# WORK TASK
For the entries below, the expected answer is the line with "- destruct (open_kept", the line with "- by apply calm_write.", and every line between them, exactly as written, and nothing more.

# THE INPUT

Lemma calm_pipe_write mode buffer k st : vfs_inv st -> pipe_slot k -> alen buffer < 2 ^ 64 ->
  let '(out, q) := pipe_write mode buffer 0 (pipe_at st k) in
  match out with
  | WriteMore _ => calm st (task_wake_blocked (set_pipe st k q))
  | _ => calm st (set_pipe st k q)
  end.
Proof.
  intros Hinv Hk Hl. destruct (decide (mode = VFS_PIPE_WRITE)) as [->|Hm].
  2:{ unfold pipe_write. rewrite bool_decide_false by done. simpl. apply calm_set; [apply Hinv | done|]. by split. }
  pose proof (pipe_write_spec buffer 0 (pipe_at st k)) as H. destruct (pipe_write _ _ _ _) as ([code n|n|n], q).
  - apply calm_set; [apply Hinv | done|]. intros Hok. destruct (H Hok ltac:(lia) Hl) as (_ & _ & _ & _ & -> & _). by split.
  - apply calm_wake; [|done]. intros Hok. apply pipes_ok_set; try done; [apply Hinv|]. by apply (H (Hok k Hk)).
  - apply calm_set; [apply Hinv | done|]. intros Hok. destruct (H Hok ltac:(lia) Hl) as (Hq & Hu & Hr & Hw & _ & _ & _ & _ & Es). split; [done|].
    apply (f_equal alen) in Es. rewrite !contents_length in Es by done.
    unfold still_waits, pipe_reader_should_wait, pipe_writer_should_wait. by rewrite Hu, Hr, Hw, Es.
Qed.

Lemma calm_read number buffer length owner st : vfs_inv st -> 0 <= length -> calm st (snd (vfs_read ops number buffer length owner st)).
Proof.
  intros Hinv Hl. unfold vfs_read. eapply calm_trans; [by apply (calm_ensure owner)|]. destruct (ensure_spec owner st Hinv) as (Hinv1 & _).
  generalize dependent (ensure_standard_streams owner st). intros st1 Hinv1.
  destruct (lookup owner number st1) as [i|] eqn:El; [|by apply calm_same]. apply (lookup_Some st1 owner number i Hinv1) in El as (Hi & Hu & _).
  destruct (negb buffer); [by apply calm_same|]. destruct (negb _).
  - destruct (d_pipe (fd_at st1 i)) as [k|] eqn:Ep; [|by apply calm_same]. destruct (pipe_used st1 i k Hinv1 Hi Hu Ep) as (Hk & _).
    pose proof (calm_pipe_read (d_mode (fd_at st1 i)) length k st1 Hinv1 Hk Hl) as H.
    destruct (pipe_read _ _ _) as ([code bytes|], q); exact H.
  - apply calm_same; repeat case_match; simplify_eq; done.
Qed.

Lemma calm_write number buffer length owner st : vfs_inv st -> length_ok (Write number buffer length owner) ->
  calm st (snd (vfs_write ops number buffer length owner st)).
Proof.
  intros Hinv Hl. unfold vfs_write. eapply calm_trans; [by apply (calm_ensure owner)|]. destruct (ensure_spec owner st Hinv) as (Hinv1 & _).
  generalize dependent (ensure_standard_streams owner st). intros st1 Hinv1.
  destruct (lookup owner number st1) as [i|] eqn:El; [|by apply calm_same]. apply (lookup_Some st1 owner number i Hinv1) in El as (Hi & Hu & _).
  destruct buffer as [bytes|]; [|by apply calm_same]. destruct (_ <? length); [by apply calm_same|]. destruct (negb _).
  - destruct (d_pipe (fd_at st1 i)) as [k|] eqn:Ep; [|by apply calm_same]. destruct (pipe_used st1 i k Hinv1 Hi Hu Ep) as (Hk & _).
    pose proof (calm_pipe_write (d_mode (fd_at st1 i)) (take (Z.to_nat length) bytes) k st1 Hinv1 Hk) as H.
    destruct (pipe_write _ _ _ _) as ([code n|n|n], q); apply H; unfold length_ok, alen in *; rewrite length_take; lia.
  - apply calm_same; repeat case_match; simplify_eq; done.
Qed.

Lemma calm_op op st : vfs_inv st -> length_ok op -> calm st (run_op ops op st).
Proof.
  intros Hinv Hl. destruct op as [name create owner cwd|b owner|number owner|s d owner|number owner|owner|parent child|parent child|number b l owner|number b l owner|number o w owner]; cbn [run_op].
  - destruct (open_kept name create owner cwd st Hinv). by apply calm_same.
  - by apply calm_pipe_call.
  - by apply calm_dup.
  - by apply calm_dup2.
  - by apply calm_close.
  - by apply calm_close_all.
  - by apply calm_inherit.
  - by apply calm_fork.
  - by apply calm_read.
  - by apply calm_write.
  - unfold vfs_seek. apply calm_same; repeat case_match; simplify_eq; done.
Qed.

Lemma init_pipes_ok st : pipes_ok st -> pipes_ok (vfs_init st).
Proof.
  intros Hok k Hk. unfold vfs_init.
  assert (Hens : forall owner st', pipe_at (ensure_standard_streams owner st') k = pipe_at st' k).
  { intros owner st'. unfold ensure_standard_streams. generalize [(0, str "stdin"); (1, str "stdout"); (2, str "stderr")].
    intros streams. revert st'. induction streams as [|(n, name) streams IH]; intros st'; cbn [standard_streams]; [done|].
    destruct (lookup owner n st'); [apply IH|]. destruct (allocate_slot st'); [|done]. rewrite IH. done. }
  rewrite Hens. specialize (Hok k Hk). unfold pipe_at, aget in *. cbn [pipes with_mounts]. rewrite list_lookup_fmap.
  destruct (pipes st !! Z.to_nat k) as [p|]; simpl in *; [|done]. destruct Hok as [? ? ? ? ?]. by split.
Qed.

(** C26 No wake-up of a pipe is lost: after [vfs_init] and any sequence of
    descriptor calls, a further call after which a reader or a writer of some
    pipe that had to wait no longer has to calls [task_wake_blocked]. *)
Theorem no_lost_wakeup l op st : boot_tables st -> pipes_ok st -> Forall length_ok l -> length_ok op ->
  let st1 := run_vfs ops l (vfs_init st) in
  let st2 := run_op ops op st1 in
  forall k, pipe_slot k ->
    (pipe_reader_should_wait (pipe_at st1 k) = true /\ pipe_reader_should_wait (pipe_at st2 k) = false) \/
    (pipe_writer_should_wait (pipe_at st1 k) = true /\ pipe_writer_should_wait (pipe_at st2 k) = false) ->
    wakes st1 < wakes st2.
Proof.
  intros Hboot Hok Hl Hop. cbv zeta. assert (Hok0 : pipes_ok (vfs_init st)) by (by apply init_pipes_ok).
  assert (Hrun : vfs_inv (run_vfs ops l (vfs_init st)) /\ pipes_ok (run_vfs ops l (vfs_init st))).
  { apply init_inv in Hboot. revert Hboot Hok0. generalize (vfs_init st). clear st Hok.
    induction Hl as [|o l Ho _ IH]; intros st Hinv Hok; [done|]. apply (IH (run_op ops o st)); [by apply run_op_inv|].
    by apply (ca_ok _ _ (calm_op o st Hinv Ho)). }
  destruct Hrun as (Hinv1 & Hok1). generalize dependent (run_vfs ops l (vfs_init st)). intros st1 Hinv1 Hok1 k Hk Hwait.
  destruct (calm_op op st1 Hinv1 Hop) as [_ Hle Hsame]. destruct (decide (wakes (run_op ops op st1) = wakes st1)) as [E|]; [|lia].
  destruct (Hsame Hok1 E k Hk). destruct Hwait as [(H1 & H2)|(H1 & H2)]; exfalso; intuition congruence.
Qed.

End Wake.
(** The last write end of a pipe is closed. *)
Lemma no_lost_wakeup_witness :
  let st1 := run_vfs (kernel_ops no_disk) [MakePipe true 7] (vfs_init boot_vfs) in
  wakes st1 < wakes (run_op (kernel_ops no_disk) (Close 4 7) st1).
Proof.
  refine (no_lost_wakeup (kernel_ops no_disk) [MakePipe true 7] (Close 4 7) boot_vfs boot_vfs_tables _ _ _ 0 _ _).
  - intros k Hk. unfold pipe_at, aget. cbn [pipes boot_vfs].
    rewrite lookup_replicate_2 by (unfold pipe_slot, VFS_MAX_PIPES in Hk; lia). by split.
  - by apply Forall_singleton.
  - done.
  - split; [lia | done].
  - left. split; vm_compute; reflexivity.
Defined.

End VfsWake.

...

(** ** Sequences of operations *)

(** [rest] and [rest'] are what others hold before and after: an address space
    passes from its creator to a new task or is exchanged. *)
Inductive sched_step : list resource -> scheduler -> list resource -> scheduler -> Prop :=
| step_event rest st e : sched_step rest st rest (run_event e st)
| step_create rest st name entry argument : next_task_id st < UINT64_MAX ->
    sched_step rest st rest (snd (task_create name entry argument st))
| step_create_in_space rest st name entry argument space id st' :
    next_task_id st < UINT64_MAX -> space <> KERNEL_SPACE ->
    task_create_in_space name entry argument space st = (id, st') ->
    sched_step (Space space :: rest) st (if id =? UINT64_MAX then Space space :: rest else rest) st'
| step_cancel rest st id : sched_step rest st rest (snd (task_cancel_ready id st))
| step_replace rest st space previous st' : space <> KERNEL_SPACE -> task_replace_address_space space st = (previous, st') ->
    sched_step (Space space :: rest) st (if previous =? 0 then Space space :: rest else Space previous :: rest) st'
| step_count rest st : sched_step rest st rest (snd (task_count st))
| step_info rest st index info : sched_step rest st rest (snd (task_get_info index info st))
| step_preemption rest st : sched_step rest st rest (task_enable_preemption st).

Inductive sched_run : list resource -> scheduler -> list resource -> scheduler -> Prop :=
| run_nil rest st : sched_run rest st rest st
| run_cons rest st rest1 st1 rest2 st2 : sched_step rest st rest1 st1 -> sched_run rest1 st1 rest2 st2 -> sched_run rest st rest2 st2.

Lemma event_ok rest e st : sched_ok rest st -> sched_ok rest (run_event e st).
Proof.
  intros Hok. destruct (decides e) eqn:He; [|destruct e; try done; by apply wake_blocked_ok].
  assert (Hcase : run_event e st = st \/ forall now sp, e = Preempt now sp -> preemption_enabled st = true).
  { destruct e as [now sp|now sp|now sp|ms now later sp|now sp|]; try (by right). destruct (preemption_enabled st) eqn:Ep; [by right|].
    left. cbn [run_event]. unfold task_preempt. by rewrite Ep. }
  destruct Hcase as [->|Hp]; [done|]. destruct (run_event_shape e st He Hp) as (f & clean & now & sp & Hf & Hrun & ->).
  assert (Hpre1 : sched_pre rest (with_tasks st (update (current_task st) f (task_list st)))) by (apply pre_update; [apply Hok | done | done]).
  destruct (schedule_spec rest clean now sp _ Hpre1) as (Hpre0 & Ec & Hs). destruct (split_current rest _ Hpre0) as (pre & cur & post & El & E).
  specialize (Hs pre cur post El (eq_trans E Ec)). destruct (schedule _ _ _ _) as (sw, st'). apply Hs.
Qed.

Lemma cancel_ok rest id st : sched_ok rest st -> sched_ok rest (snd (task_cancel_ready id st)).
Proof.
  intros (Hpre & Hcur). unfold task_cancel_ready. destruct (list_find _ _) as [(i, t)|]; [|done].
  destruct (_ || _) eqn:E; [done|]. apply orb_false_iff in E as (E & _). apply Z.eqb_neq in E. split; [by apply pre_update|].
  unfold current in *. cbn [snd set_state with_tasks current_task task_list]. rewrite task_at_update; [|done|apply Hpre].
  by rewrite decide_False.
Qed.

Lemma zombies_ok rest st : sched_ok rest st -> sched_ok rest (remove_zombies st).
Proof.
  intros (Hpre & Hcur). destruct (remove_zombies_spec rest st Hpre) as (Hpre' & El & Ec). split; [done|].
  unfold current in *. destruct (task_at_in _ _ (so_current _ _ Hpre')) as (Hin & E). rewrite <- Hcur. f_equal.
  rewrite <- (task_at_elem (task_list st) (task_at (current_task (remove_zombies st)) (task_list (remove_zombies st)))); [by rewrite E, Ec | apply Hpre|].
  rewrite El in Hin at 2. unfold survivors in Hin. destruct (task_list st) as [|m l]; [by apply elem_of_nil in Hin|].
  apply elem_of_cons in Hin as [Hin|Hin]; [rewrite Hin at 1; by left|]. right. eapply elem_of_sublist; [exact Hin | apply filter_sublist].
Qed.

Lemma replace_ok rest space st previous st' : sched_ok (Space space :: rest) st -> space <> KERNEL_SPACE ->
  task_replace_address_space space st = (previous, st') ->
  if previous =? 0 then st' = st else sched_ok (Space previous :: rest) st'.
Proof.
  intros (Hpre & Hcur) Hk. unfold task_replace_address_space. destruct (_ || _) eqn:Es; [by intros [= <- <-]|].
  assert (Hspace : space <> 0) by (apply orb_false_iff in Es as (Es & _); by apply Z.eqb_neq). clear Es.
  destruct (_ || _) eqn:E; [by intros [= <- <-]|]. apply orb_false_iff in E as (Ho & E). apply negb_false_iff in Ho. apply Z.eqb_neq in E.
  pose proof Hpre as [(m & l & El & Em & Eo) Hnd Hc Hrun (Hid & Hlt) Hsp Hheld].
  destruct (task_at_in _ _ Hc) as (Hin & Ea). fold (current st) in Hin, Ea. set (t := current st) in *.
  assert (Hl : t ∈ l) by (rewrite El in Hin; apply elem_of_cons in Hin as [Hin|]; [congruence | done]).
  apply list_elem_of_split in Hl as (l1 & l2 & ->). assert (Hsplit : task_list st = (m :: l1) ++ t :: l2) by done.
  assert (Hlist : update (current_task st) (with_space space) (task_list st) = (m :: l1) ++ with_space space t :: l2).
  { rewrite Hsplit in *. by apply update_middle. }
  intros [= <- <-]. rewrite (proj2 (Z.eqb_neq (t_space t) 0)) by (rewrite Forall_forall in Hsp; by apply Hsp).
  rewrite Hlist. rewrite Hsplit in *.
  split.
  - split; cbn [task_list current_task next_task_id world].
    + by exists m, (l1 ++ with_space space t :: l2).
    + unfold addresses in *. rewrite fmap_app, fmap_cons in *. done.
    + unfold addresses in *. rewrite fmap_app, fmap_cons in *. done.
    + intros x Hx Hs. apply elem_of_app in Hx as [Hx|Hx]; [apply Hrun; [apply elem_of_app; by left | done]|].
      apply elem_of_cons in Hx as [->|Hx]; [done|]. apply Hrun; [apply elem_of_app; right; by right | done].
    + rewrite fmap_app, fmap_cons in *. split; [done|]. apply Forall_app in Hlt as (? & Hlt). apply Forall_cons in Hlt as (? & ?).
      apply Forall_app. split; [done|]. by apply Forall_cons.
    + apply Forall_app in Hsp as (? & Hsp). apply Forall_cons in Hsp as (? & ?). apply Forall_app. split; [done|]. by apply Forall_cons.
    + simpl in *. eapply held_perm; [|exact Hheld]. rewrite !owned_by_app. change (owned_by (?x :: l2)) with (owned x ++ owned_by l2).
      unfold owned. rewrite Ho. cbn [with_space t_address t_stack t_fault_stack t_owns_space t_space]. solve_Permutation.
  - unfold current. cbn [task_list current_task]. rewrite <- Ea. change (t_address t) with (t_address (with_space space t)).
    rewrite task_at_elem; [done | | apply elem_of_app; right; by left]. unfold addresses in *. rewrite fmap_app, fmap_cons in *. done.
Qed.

# SOLUTION FOR THIS PROBLEM
  - destruct (open_kept name create owner cwd st Hinv). by apply calm_same.
  - by apply calm_pipe_call.
  - by apply calm_dup.
  - by apply calm_dup2.
  - by apply calm_close.
  - by apply calm_close_all.
  - by apply calm_inherit.
  - by apply calm_fork.
  - by apply calm_read.
  - by apply calm_write.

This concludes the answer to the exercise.